Falling hurts. A lot.

Recently I decided to start taking horse back riding lessons again. I love horses, and there’s something about learning how to jump them that really feels right. It’s like trials on a horse. Only different.

Trials is my first love, but horses are a close second. Each one compliments the other. And yet each one gives me something different. Something I need.

I love the interaction with a horse. The partnership. Horse back riding is one of the only sports where your equipment can argue with you if it wants. And it will win very easily. (Trials is another by the way, because even though rational thought says a machine should do only what you ask it always seems to have a mind of its own and do whatever it wants.)

Fortunately the stable that I’m at has some really amazing horses. The ‘been there, done that’ type of  school horses that take care of you while you’re all wobbly and learning.

And a hard lesson I learned last night. If you think “I can save this”…you can’t.

The horse and I were headed through a bounce jump. I was off balance. I was wobbly. I wasn’t set. But I thought I could save it. I bounced all right. Up onto the horse’s neck.

Like I said, fortunately their horses are really forgiving. My horse didn’t freak out. But he didn’t stop either. And in that moment of “Can I save this or do I bail?” He got to the end of the arena and turned. Fast enough that I sort of half -fell, half flung off the side of the horse. Right into the door frame of the arena.

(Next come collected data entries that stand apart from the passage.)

Lemma gaps_send max ops t c c' id key :
  NoDup (sends c (ops ++ [Send c' id key])) ->
  detect_gaps t c = List.filter (outstanding max ops c) (sends c ops) ->
  detect_gaps (track_sent t c' id key) c =
    List.filter (outstanding max (ops ++ [Send c' id key]) c) (sends c (ops ++ [Send c' id key])).
Proof.
  rewrite sends_snoc, List.filter_app, NoDup_app. intros (_ & Hdis & _) Hg.
  unfold detect_gaps at 1, track_sent. cbn [pending_sequences]. destruct (decide (c' = c)) as [->|Hc].
  - rewrite lookup_insert_eq. cbn in *. rewrite Z.eqb_refl in *. cbn. rewrite Hg. f_equal.
    + apply List.filter_ext_in. intros x Hx%list_elem_of_In. symmetry. apply (outstanding_other _ _ _ _ id); [done|].
      intros ->. apply (Hdis id Hx). set_solver.
    + unfold outstanding. rewrite fate_snoc. cbn. by rewrite !Z.eqb_refl.
  - rewrite lookup_insert_ne by done. cbn. rewrite (proj2 (Z.eqb_neq _ _) Hc). cbn. rewrite app_nil_r.
    etransitivity; [exact Hg|]. apply List.filter_ext. intros x. symmetry. by apply outstanding_cluster.
Qed.

Lemma gaps_ack max ops t c c' id :
  tracks max ops t -> detect_gaps t c = List.filter (outstanding max ops c) (sends c ops) ->
  detect_gaps (record_ack t c' id).1 c =
    List.filter (outstanding max (ops ++ [Ack c' id]) c) (sends c (ops ++ [Ack c' id])).
Proof.
  intros (_ & Hf & _ & Hs) Hg. apply (gaps_after _ _ _ _ id (detect_gaps t c)); [done..|].
  unfold record_ack. destruct (Z.eqb_spec c' c) as [->|Hc].
  - destruct (cluster_records t c !! id) eqn:Hr; cbn [fst].
    + left. rewrite gaps_drop, Z.eqb_refl. split; [done|]. unfold outstanding. rewrite fate_snoc. cbn. by rewrite !Z.eqb_refl.
    + right. split; [done|]. rewrite Hs, Hr. by intros [].
  - right. split; [|intros _; by apply outstanding_cluster]. case_match; cbn [fst]; [|done].
    by rewrite gaps_drop, (proj2 (Z.eqb_neq _ _) Hc).
Qed.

I hit it right on my back, a line running from my right shoulder to far down my left hip. I crashed to the ground. Needless to say there was some cursing for the next few minutes while I made sure my legs still worked.

I even brought an audience. A worker outside the barn heard the thump and the swearing and figured he’d come investigate because it sounded like something impressive had happened. Of course this made me laugh, because I’m weird like that.

Then I got up. And got back up on the horse.

I know what some people might be thinking. I was thinking it too. Why do you want to do something so dangerous?

I realize last night could have gone horribly, horribly wrong. I hit the one part of my body you really don’t want to hit. I spent all last night worried I’d done some really horrible damage.

But when I got up this morning, sore and bruised and all, I was ready to get back on and go again.

Because in the end, danger is everywhere. I could get hit by someone racing through a red light (a very distinct possibility here in Colorado Springs). I could have a heart attack. I could get some superbug. I could get shot by some random stranger.

Yes, horse back riding is dangerous, especially learning how to jump. So is trials, even though its slower speed. Falling off rocks and catching things in the chain and all of that.

But it’s also a lot of fun. And feeds something in my soul. It makes me alive.

It wasn’t really hard to get back up in the saddle last night. Because stuff happens. You can either be afraid, or keep trying. And I don’t like the thought of all the things I’d miss out on if I let my fear win. That’s how I used to live. I used to be so scared of life. Of trying. Wanting to stay safe. And that type of life? Sucked. I have so much more fun getting bruised and torn. And Living. Experiencing life.

I will say I have one impressive bruise on my back this morning. Might be out of the saddle for a little bit. Ha ha ha. And I’m looking into a safety vest.

Life is what you want it to be. You have a choice. Miss out on things and stay safe. Or take a risk and be alive.

Risk doesn’t mean being stupid. I ride in safety gear. I ride with qualified instructors. I ride well-trained horses. I take care of my bike. I never ride alone. I wear a full-faced helmet. I know my skills and I try not to do anything that is too far above them.

But there’s still risk. And I look it in the eye. And keep going. Because that’s how you live.

“Life should not be a journey to the grave with the intention of arriving safely in a pretty and well preserved body, but rather to skid in broadside in a cloud of smoke, thoroughly used up, totally worn out, and loudly proclaiming “Wow! What a Ride!”